This is part three of a three part series on new vegan enterprises in Ireland. To read part one, an interview with Moodley Manor, click here. To read part two, an interview with My Goodness Food, click here.
Q: What do Brad Pitt, Miley Cyrus and Rosanna Davison have in common?
A: All have chosen a vegan diet.
This isn’t just a celebrity fad. It’s happening in Ireland too. In 2001, we ate 93kg of meat per person. This had fallen to 77.5kg by 2011. The same happened with milk consumption. We drank 154 litres of milk and buttermilk in 2001. This had decreased to 135 litres in 2011.
Food businesses such as Dublin’s Veginity and Vish.Shop are catering for our changing tastes. Set up by Australian Mark Senn, these businesses serve plant-based street food that is entirely vegan.
Mark’s own experience as a vegetarian was what inspired him to start experimenting with food. “I was looking for alternatives to meat and two veg,” he says. “I quickly realised there was a huge amount of other things to try and I wanted to bring that variety to other people.”
Having spent years developing his vegan, vegetarian, raw and gluten-free recipes, Mark decided to open a food truck two years ago. “Dublin can be a pretty tough place to find space when you’re beginning so I’d been looking at lots of different options,” he says. “When a warehouse space [in Richmond Place, Portobello] came up, I jumped on it.”
The fact that it was off the beaten track appealed to Mark. “What we were doing was niche so I trusted that it could become a destination for people,” he says.
The food on offer at Veginity was different from the beginning. “We changed our options every week,” says Mark. “My inspiration might be a country, a city, a taste from my childhood or just something that was hard for vegans to get in Dublin. I wanted our food to reflect cultures and ideas and to be innovative with a nod to tradition.”
One week, dishes might include soft-shell tacos with chipotle black beans, corn and jalapeno salsa with guacamole. The next, a ginger tofu ramen could be served with fennel and fresh bean shoots. There were plant-based desserts too, from chocolate gelato to a peanut caramel nougat cake.
This food was such a hit with customers that soon non-vegans were coming to try Veginity dishes too. “At the start, I’d say our customers were 80% vegan to non-vegan,” says Mark. “But as word got out about our little warehouse pushing the boundaries, it’s become 50:50. People just want to try the unique aspect of our cooking.”
His take on vegan fish and chips has proven to be so successful that it has spawned a separate business, Vish.Shop.
“The Vish was something we did as a one-off,” he says. “We asked ourselves what a chipper would serve if it was completely vegan.”
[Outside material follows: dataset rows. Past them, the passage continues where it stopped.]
Lemma decode_all (l : list (string * string)) :
  (∀ e, e ∈ l → ∃ j : Json, from_slice e.2 = Ok j) →
  Forall2 (λ e j, from_slice e.2 = Ok j) l (filter_map (λ e, json_value e.1 e.2) l).
Proof.
  induction l as [|e l IH]; intros Hd; simpl; [constructor|].
  destruct (Hd e) as [j Hj]; [set_solver|]. unfold json_value at 1. rewrite Hj. simpl.
  constructor; [done|]. apply IH. set_solver.
Qed.
(** The paginated issuance log.  Walking the pages of a pool's issuance
    records with any page size returns every stored record exactly once, in
    key order, no page is longer than the limit, and the count operation
    reports their number; none of the reads changes the database. *)
Theorem issuance_pages (env : renv (Db T)) (db : Db T) (pool : string) (limit : nat)
    (Henv : reliable env)
    (Hdec : ∀ k v, t_get (db ISSUANCE_RECORDS) k = Some v →
       ∃ j : Json, from_slice v = Ok j) :
  ∃ (pages : nat → list Json) (total : nat),
    (∀ i, list_issuance_records env pool limit (i * limit) db = (Ok (pages i), db)) ∧
    (∀ i, (length (pages i) ≤ limit)%nat) ∧
    count_issuance_records env pool db = (Ok total, db) ∧
    ∀ n, (total ≤ n * limit)%nat →
      Forall2 (λ e j, from_slice e.2 = Ok j)
        (prefixed (pool +:+ bar) (db ISSUANCE_RECORDS))
        (concat (pages <$> seq 0 n)).
Proof.
  set (l := prefixed (pool +:+ bar) (db ISSUANCE_RECORDS)).
  assert (Hl : ∀ e, e ∈ l → ∃ j : Json, from_slice e.2 = Ok j).
  { intros [k v] [_ Hv]%elem_of_prefixed. by apply (Hdec k). }
  set (all := filter_map (λ e, json_value e.1 e.2) l).
  exists (λ i, take limit (drop (i * limit) all)), (length l). repeat split.
  - intros i. unfold list_issuance_records, reading. rewrite (run_read_reliable env _ _ Henv).
    rewrite page_of_table, filter_map_drop; [done|].
    intros e He. destruct (Hl e He) as [j Hj]. unfold json_value. rewrite Hj. by eexists.
  - intros i. rewrite length_take. lia.
  - unfold count_issuance_records, count_prefix, reading.
    rewrite (run_read_reliable env _ _ Henv). by rewrite count_of_table.
  - intros n Hn. pose proof (decode_all l Hl) as Hall. rewrite pages_glue.
    rewrite take_ge; [done|]. unfold all. by rewrite <-(Forall2_length _ _ _ Hall).
Qed.

(** A key of the wallet index stamped with a date before the year 2 billion
    is not valid UTF-8. *)
Lemma index_key_not_utf8 (address : string) (ts : Z) (sig : string) :
  utf8_valid address = true → 0 ≤ ts < 2 ^ 56 →
  utf8_valid (make_index_key address ts sig) = false.
Proof.
  intros Ha Hts. unfold make_index_key. rewrite utf8_app by done.
  rewrite utf8_ascii_app by done.
  destruct (be_bytes_head (not_i64_as_u64 ts)) as (c & s & -> & Hc);
    [apply not_i64_range|].
  rewrite not_i64_nonneg in Hc by (unfold I64_MAX; lia).
  assert (Hb : byte c = 255).
  { rewrite Hc. unfold U64_MAX. symmetry. apply (Z.div_unique _ _ _ (2 ^ 56 - 1 - ts)); lia. }
  change (String c s +:+ bar +:+ sig) with (String c (s +:+ bar +:+ sig)).
  generalize (s +:+ bar +:+ sig). intros r. simpl. unfold in_range. rewrite !Hb. simpl.
  by destruct r as [|? [|? [|? ?]]].
Qed.

(** C36: the transaction history endpoint's scan.  When the wallet index
    holds keys built by [make_index_key] (dates up to 2^56 s), the listing of
    any address from the start answers an empty page without a cursor: the
    binary timestamp makes the key invalid UTF-8, so the loop stops at the
    first entry although the index has entries of that address. *)
Theorem list_by_wallet_empty (env : renv (Db T)) (db : Db T) (address : string) (limit : nat)
    (Henv : reliable env)
    (Hidx : ∀ k v, t_get (db WALLET_TX_INDEX) k = Some v →
       ∃ a ts sig, k = make_index_key a ts sig ∧ utf8_valid a = true ∧ 0 ≤ ts < 2 ^ 56) :
  list_by_wallet env address None limit db = (Ok ([], None), db).
Proof.
  unfold list_by_wallet, reading. rewrite (run_read_reliable env _ _ Henv). simpl. do 2 f_equal.
  destruct (t_range_from (address +:+ bar) (db WALLET_TX_INDEX)) as [|[k v] rest] eqn:Hr;
    [done|].
  assert (Hk : t_get (db WALLET_TX_INDEX) k = Some v).
  { apply t_iter_get. rewrite t_range_from_spec in Hr.
    apply list_elem_of_In. eapply proj1, filter_In. rewrite Hr. by left. }
  destruct (Hidx k v Hk) as (a & ts & sig & -> & Ha & Hts). simpl.
  rewrite index_key_not_utf8 by done. by destruct address.
Qed.
End Listings.

(** *** Witnesses *)

Definition db_issued : Db table0 :=
  (upsert_issuance_record env0 "pool" "r1" 7 (unwrap_or (to_vec (JStr "a")) "") db0).2.

Lemma db_issued_get k v :
  t_get (db_issued ISSUANCE_RECORDS) k = Some v → v = unwrap_or (to_vec (JStr "a")) "".
Proof.
  unfold db_issued, upsert_issuance_record. simpl. rewrite set_table_eq. simpl.
  intros [[_ <-]|[_ Hx]]%lookup_insert_Some; [done|by apply db0_get in Hx].
Qed.
Lemma issuance_pages_witness :
  ∃ (pages : nat → list Json) (total : nat),
    (∀ i, list_issuance_records env0 "pool" 1 (i * 1) db_issued = (Ok (pages i), db_issued)) ∧
    (∀ i, (length (pages i) ≤ 1)%nat) ∧
    count_issuance_records env0 "pool" db_issued = (Ok total, db_issued) ∧
    ∀ n, (total ≤ n * 1)%nat →
      Forall2 (λ e j, from_slice e.2 = Ok j)
        (prefixed ("pool" +:+ bar) (db_issued ISSUANCE_RECORDS)) (concat (pages <$> seq 0 n)).
Proof.
  apply (issuance_pages env0 db_issued "pool" 1 env0_reliable).
  intros k v ->%db_issued_get. exists (JStr "a"). by vm_compute.
Defined.
(* ===== verification/AppState.v ===== *)
(** * The server's shared state and the audit log

    [AppState] (src/src/state.rs) as the handlers see it, the environment of a
    request, and the audit repository (src/src/storage/audit.rs): signed events
    appended to a daily JSONL file and written to the database tables. *)
From S2P Require Import Prelude.
From S2P Require Import RustStr.
From S2P Require Import RustFmt.
From S2P Require Import Errors.
From S2P Require Import Types.
From S2P Require Import Interfaces.
From S2P Require Import TxDatabase.
From S2P Require Import Storage.
From S2P Require Import TxCache.

Local Open Scope Z_scope.
#[local] Arguments String.append : simpl nomatch.

(** [config::DATA_DIR]. *)
Definition DATA_DIR : string := "/data".

(** Rewriting a handler's run, one step at a time. *)
Create Rewrite HintDb rsdk_run.

(** ** State *)

Record AppState (T C : Type) := mkAppState {
  storage : Fs;
  tx_db : Db T;
  tx_cache : TxCache C;
  (** the process-wide [AUDIT_HMAC_KEY] cell *)
  audit_key : option string;
}.
Arguments mkAppState {T C} _ _ _ _.
Arguments storage {T C} _.
Arguments tx_db {T C} _.
Arguments tx_cache {T C} _.
Arguments audit_key {T C} _.

Section State.
Context {T C : Type}.
Abbreviation St := (AppState T C).

Definition set_storage (fs : Fs) (st : St) : St :=
  mkAppState fs (tx_db st) (tx_cache st) (audit_key st).
Definition set_tx_db (db : Db T) (st : St) : St :=
  mkAppState (storage st) db (tx_cache st) (audit_key st).
Definition set_tx_cache (c : TxCache C) (st : St) : St :=
  mkAppState (storage st) (tx_db st) c (audit_key st).
Definition set_audit_key (k : string) (st : St) : St :=
  mkAppState (storage st) (tx_db st) (tx_cache st) (Some k).

(** [state.storage.f(..)?] and [state.tx_db.f(..)?] in a handler. *)
Definition on_storage {A} (m : act Fs StorageError A) : act St ApiError A :=
  act_map_err api_of_storage (zoom storage set_storage m).
Definition on_db {A} (m : act (Db T) TxDbError A) : act St ApiError A :=
  act_map_err api_of_txdb (zoom tx_db set_tx_db m).

Lemma on_storage_run {A} (m : act Fs StorageError A) (st : St) :
  on_storage m st =
    (map_err api_of_storage (m (storage st)).1, set_storage (m (storage st)).2 st).
Proof. done. Qed.
Lemma on_db_run {A} (m : act (Db T) TxDbError A) (st : St) :
  on_db m st = (map_err api_of_txdb (m (tx_db st)).1, set_tx_db (m (tx_db st)).2 st).
Proof. done. Qed.
Lemma set_storage_id (st : St) : set_storage (storage st) st = st.
Proof. by destruct st. Qed.
Lemma set_tx_db_id (st : St) : set_tx_db (tx_db st) st = st.
Proof. by destruct st. Qed.
End State.
#[export] Hint Rewrite @act_bind_eq @on_storage_run @on_db_run @set_storage_id @set_tx_db_id
  : rsdk_run.

(** ** Authenticated callers (src/src/auth.rs) *)

Record TokenData := mkTokenData { sub : string; role : string }.

(** ** The audit repository *)

(** [Hmac<Sha256>] keyed with its first argument. *)
Class AuditCrates := { hmac_sha256 : string → string → string }.

(** The system calls of one [log]: reading, generating and writing the key,
    creating the directory, appending the line. *)
Record AuditIo := mkAuditIo {
  ai_key_read : io_fault;
  ai_rng : string;
  ai_key_write : io_fault;
  ai_mkdir : io_fault;
  ai_append : io_fault;
}.

Definition newline : string := String (char_of 10) EmptyString.

(** [str::lines]. *)
Definition strip_cr (s : string) : string :=
  match String.rev s with
  | String c r => if byte c =? 13 then String.rev r else s
  | EmptyString => s
  end.
Fixpoint lines_from (cur s : string) : list string :=
  match s with
  | EmptyString => if bool_decide (cur = "") then [] else [cur]
  | String c s' =>
      if byte c =? 10 then strip_cr cur :: lines_from "" s'
      else lines_from (cur +:+ String c EmptyString) s'
  end.
Definition lines (s : string) : list string := lines_from "" s.

Definition event_new (event_id : string) (now : DateTime) (ty : AuditEventType) : AuditEvent :=
  mkAuditEvent event_id now ty None None None None true None None None.
Definition with_user (u : string) (e : AuditEvent) : AuditEvent :=
  mkAuditEvent (a_event_id e) (a_timestamp e) (a_event_type e) (Some u) (a_resource_type e)
    (a_resource_id e) (a_details e) (a_success e) (a_hmac e) (a_correlation_id e) (a_pool_pda e).
Definition with_resource (rt ri : string) (e : AuditEvent) : AuditEvent :=
  mkAuditEvent (a_event_id e) (a_timestamp e) (a_event_type e) (a_user_id e) (Some rt)
    (Some ri) (a_details e) (a_success e) (a_hmac e) (a_correlation_id e) (a_pool_pda e).
Definition with_details (d : Json) (e : AuditEvent) : AuditEvent :=
  mkAuditEvent (a_event_id e) (a_timestamp e) (a_event_type e) (a_user_id e) (a_resource_type e)
    (a_resource_id e) (Some d) (a_success e) (a_hmac e) (a_correlation_id e) (a_pool_pda e).
Definition with_pool_pda (p : string) (e : AuditEvent) : AuditEvent :=
  mkAuditEvent (a_event_id e) (a_timestamp e) (a_event_type e) (a_user_id e) (a_resource_type e)
    (a_resource_id e) (a_details e) (a_success e) (a_hmac e) (a_correlation_id e) (Some p).
(** [event.success = false] and the [hmac] field. *)
Definition with_success (b : bool) (e : AuditEvent) : AuditEvent :=
  mkAuditEvent (a_event_id e) (a_timestamp e) (a_event_type e) (a_user_id e) (a_resource_type e)
    (a_resource_id e) (a_details e) b (a_hmac e) (a_correlation_id e) (a_pool_pda e).
Definition with_hmac (h : option string) (e : AuditEvent) : AuditEvent :=
  mkAuditEvent (a_event_id e) (a_timestamp e) (a_event_type e) (a_user_id e) (a_resource_type e)
    (a_resource_id e) (a_details e) (a_success e) h (a_correlation_id e) (a_pool_pda e).

Section Audit.
Context {T C : Type} `{RedbTable T, RedbTxn (Db T), DbCrates, AuditCrates, Serde AuditEvent}.
Abbreviation St := (AppState T C).

Definition audit_key_path : string := join (join DATA_DIR "audit") ".hmac-key".

(** [AUDIT_HMAC_KEY.get_or_init]: read the key file, or make a key and try to
    persist it; a failure to persist is only logged. *)
Definition generate_key (ai : AuditIo) (fs : Fs) : string * Fs :=
  let fs1 := match ai_mkdir ai with IoMkdir _ => fs | _ => create_dir_all (join DATA_DIR "audit") fs end in
  let fs2 := match ai_key_write ai with
             | IoOk => set_files (insert audit_key_path (ai_rng ai)) fs1
             | IoWrite _ (Some partial) => set_files (insert audit_key_path partial) fs1
             | _ => fs1
             end in
  (ai_rng ai, fs2).
Definition audit_hmac_key (ai : AuditIo) (st : St) : string * St :=
  match audit_key st with
  | Some k => (k, st)
  | None =>
      let existing := match ai_key_read ai with
                      | IoRead _ => None
                      | _ => files (storage st) !! audit_key_path
                      end in
      match existing with
      | Some bytes =>
          if (String.length bytes =? 32)%nat then (bytes, set_audit_key bytes st)
          else let '(k, fs) := generate_key ai (storage st) in
               (k, set_audit_key k (set_storage fs st))
      | None => let '(k, fs) := generate_key ai (storage st) in
                (k, set_audit_key k (set_storage fs st))
      end
  end.
Definition compute_hmac (ai : AuditIo) (json_bytes : string) (st : St) : string * St :=
  let '(key, st') := audit_hmac_key ai st in
  (hex_encode (hmac_sha256 key json_bytes), st').

(** Appending to a file opened with [create(true).append(true)]. *)
Definition append_line (io : io_fault) (path line : string) (fs : Fs) : Fs :=
  let old := default "" (files fs !! path) in
  match io with
  | IoOk => set_files (insert path (old +:+ line)) fs
  | IoWrite _ (Some partial) => set_files (insert path (old +:+ partial)) fs
  | IoWrite _ None => set_files (insert path old) fs
  | _ => fs
  end.

(** [AuditRepository::log]; [db] is the environment of the attached database. *)
Definition audit_log_event (ai : AuditIo) (db : option (renv (Db T))) (event : AuditEvent)
    (st : St) : St :=
  let path := audit_events_file DATA_DIR (fmt_ymd (a_timestamp event)) in
  let st1 := match parent path, ai_mkdir ai with
             | Some d, IoMkdir _ => st
             | Some d, _ => set_storage (create_dir_all d (storage st)) st
             | None, _ => st
             end in
  match to_vec (with_hmac None event) with
  | Err _ => st1
  | Ok canonical_json =>
      let '(tag, st2) := compute_hmac ai canonical_json st1 in
      let signed := with_hmac (Some tag) event in
      let st3 := match to_vec signed with
                 | Ok line => set_storage (append_line (ai_append ai) path (line +:+ newline)
                                (storage st2)) st2
                 | Err _ => st2
                 end in
      match db with
      | Some env => set_tx_db (log_audit_event env signed (tx_db st3)).2 st3
      | None => st3
      end
  end.

(** [read_verified_events]: one line at a time; the key cell is initialised by
    the first event that carries a tag. *)
Definition verify_line (ai : AuditIo) (st : St) (line : string) : option AuditEvent * St :=
  match from_slice line with
  | Err _ => (None, st)
  | Ok event =>
      match a_hmac event with
      | None => (None, st)
      | Some tag =>
          match to_vec (with_hmac None event) with
          | Err _ => (None, st)
          | Ok canonical_json =>
              let '(expected, st') := compute_hmac ai canonical_json st in
              (if bool_decide (tag = expected) then Some event else None, st')
          end
      end
  end.
Fixpoint verify_lines (ai : AuditIo) (ls : list string) (st : St) : list AuditEvent * St :=
  match ls with
  | [] => ([], st)
  | l :: rest =>
      let '(o, st1) := verify_line ai st l in
      let '(evs, st2) := verify_lines ai rest st1 in
      (match o with Some e => e :: evs | None => evs end, st2)
  end.
Definition read_verified_events (io : io_fault) (ai : AuditIo) (date : string) (st : St) :
    list AuditEvent * St :=
  match io with
  | IoRead _ => ([], st)
  | _ =>
      match files (storage st) !! audit_events_file DATA_DIR date with
      | Some data => if utf8_valid data then verify_lines ai (lines data) st else ([], st)
      | None => ([], st)
      end
  end.

(** The [audit_log!] macro of the handlers. *)
Definition audit_log (ai : AuditIo) (env : renv (Db T)) (event_id : string) (now : DateTime)
    (ty : AuditEventType) (user rt ri : string) (st : St) : St :=
  audit_log_event ai (Some env)
    (with_resource rt ri (with_user user (event_new event_id now ty))) st.

(** ** Facts *)

Lemma audit_key_set ai st : audit_key (audit_hmac_key ai st).2 = Some (audit_hmac_key ai st).1.
Proof.
  unfold audit_hmac_key, generate_key. destruct (audit_key st) eqn:Hk; [done|].
  by repeat case_match; simplify_eq/=.
Qed.

(** Once the key cell is set it does not change, nor does computing a tag then
    change anything. *)
Lemma compute_hmac_cached ai json st k :
  audit_key st = Some k → compute_hmac ai json st = (hex_encode (hmac_sha256 k json), st).
Proof. intros Hk. unfold compute_hmac, audit_hmac_key. by rewrite Hk. Qed.

(** Computing a tag touches the key cell and the key file only. *)
Lemma compute_hmac_frame ai json st :
  let st' := (compute_hmac ai json st).2 in
  tx_db st' = tx_db st ∧ tx_cache st' = tx_cache st ∧
  ∀ p, p ≠ audit_key_path → files (storage st') !! p = files (storage st) !! p.
Proof.
  assert (Hg : ∀ p, p ≠ audit_key_path →
    files (generate_key ai (storage st)).2 !! p = files (storage st) !! p).
  { intros p Hp. unfold generate_key. simpl.
    assert (Hm : files (match ai_mkdir ai with
                        | IoMkdir _ => storage st
                        | _ => create_dir_all (join DATA_DIR "audit") (storage st)
                        end) = files (storage st)) by (by destruct (ai_mkdir ai)).
    destruct (ai_key_write ai) as [| | |m [x|]|]; simpl; rewrite ?lookup_insert_ne by done;
      by rewrite Hm. }
  unfold compute_hmac, audit_hmac_key.
  destruct (audit_key st); [done|].
  destruct (generate_key ai (storage st)) as [k fs]. simpl in Hg.
  destruct (match ai_key_read ai with
            | IoRead _ => None | _ => files (storage st) !! audit_key_path end) as [b|];
    [destruct (String.length b =? 32)%nat|]; simpl; split_and!; auto.
Qed.

(** Auditing touches the day's file, the key file, the audit tables and the key
    cell only. *)
Lemma audit_log_event_frame ai db ev st :
  let st' := audit_log_event ai db ev st in
  tx_cache st' = tx_cache st ∧
  ∀ p, p ≠ audit_key_path → p ≠ audit_events_file DATA_DIR (fmt_ymd (a_timestamp ev)) →
    files (storage st') !! p = files (storage st) !! p.
Proof.
  unfold audit_log_event. cbv zeta.
  match goal with |- context [compute_hmac _ _ ?x] => set (st1 := x) end.
  assert (Hst1 : tx_cache st1 = tx_cache st ∧ files (storage st1) = files (storage st)).
  { unfold st1. by destruct (parent _), (ai_mkdir ai). }
  destruct Hst1 as [Hc1 Hf1]. destruct (to_vec (with_hmac None ev)) as [j|]; [|by rewrite Hf1].
  pose proof (compute_hmac_frame ai j st1) as (_ & Hc2 & Hf2).
  destruct (compute_hmac ai j st1) as [tag st2]. simpl in *.
  assert (Ha : ∀ io path l fs p, p ≠ path → files (append_line io path l fs) !! p = files fs !! p).
  { intros io path l fs p Hp. by destruct io as [| | |m [x|]|]; simpl; rewrite ?lookup_insert_ne. }
  destruct (to_vec (with_hmac (Some tag) ev)), db; simpl; (split; [congruence|]);
    intros p Hk Hp; rewrite ?Ha, Hf2, Hf1; done.
Qed.
Lemma audit_log_event_db ai db ev st :
  tx_db (audit_log_event ai db ev st) = tx_db st ∨
  ∃ env ev', tx_db (audit_log_event ai db ev st) = (log_audit_event env ev' (tx_db st)).2.
Proof.
  unfold audit_log_event. cbv zeta.
  match goal with |- context [compute_hmac _ _ ?x] => set (st1 := x) end.
  assert (Hst1 : tx_db st1 = tx_db st) by (unfold st1; by destruct (parent _), (ai_mkdir ai)).
  destruct (to_vec (with_hmac None ev)) as [j|]; [|by left].
  pose proof (compute_hmac_frame ai j st1) as (Hd & _ & _).
  destruct (compute_hmac ai j st1) as [tag st2]. simpl in Hd.
  assert (Hst3 : ∀ fs, tx_db (set_storage fs st2) = tx_db st) by (intros; simpl; congruence).
  destruct (to_vec (with_hmac (Some tag) ev)), db as [env|]; simpl; try (left; congruence);
    right; exists env, (with_hmac (Some tag) ev); by rewrite Hd, Hst1.
Qed.
End Audit.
His answer was a plant-based version of fish and chips made from battered cassava and wild seaweed. Customers liked it so much that when Mark purchased a second food truck, he decided that it would serve only Vish and chips.
“We thought it was a good idea to see what came of it,” he says. “There are lots of alternatives for beef and chicken but not many people are focusing on the ocean which is extremely vulnerable at the moment. We want to offer an alternative and reduce the impact on the ocean environment. That’s why our slogan is ‘Give Fish a Break’.”
Mark has now separated Vish.Shop from Veginity entirely. “We see them going in two different directions,” he says. “We will be trying to franchise Vish.Shop in the future as well as getting it into everyday use in supermarkets.”
His plans for Veginity are for it to continue to be a forum where he can experiment with food “It will be an incubator for innovation,” he says. “We will use it to continue pushing the boundary of what people think is good plant-based cuisine.”
He thinks the growth in Ireland’s vegan market is only just beginning. “When we started, there were only two fully vegan options in Dublin,” he says. “Now there are least five purely vegan places to dine in as well as vegan options in many others.”
People’s minds are opening up to the potential offered by vegan food too. “Some people were a bit confused about the idea at the start so a little education came into play there,” he says. “It’s amazing to see people come and have a vegan meal for the first time and walk away with their minds blown. It changes their perception of what you can actually eat as a vegan and that has a huge positive impact for others who are pushing plant-based alternatives.”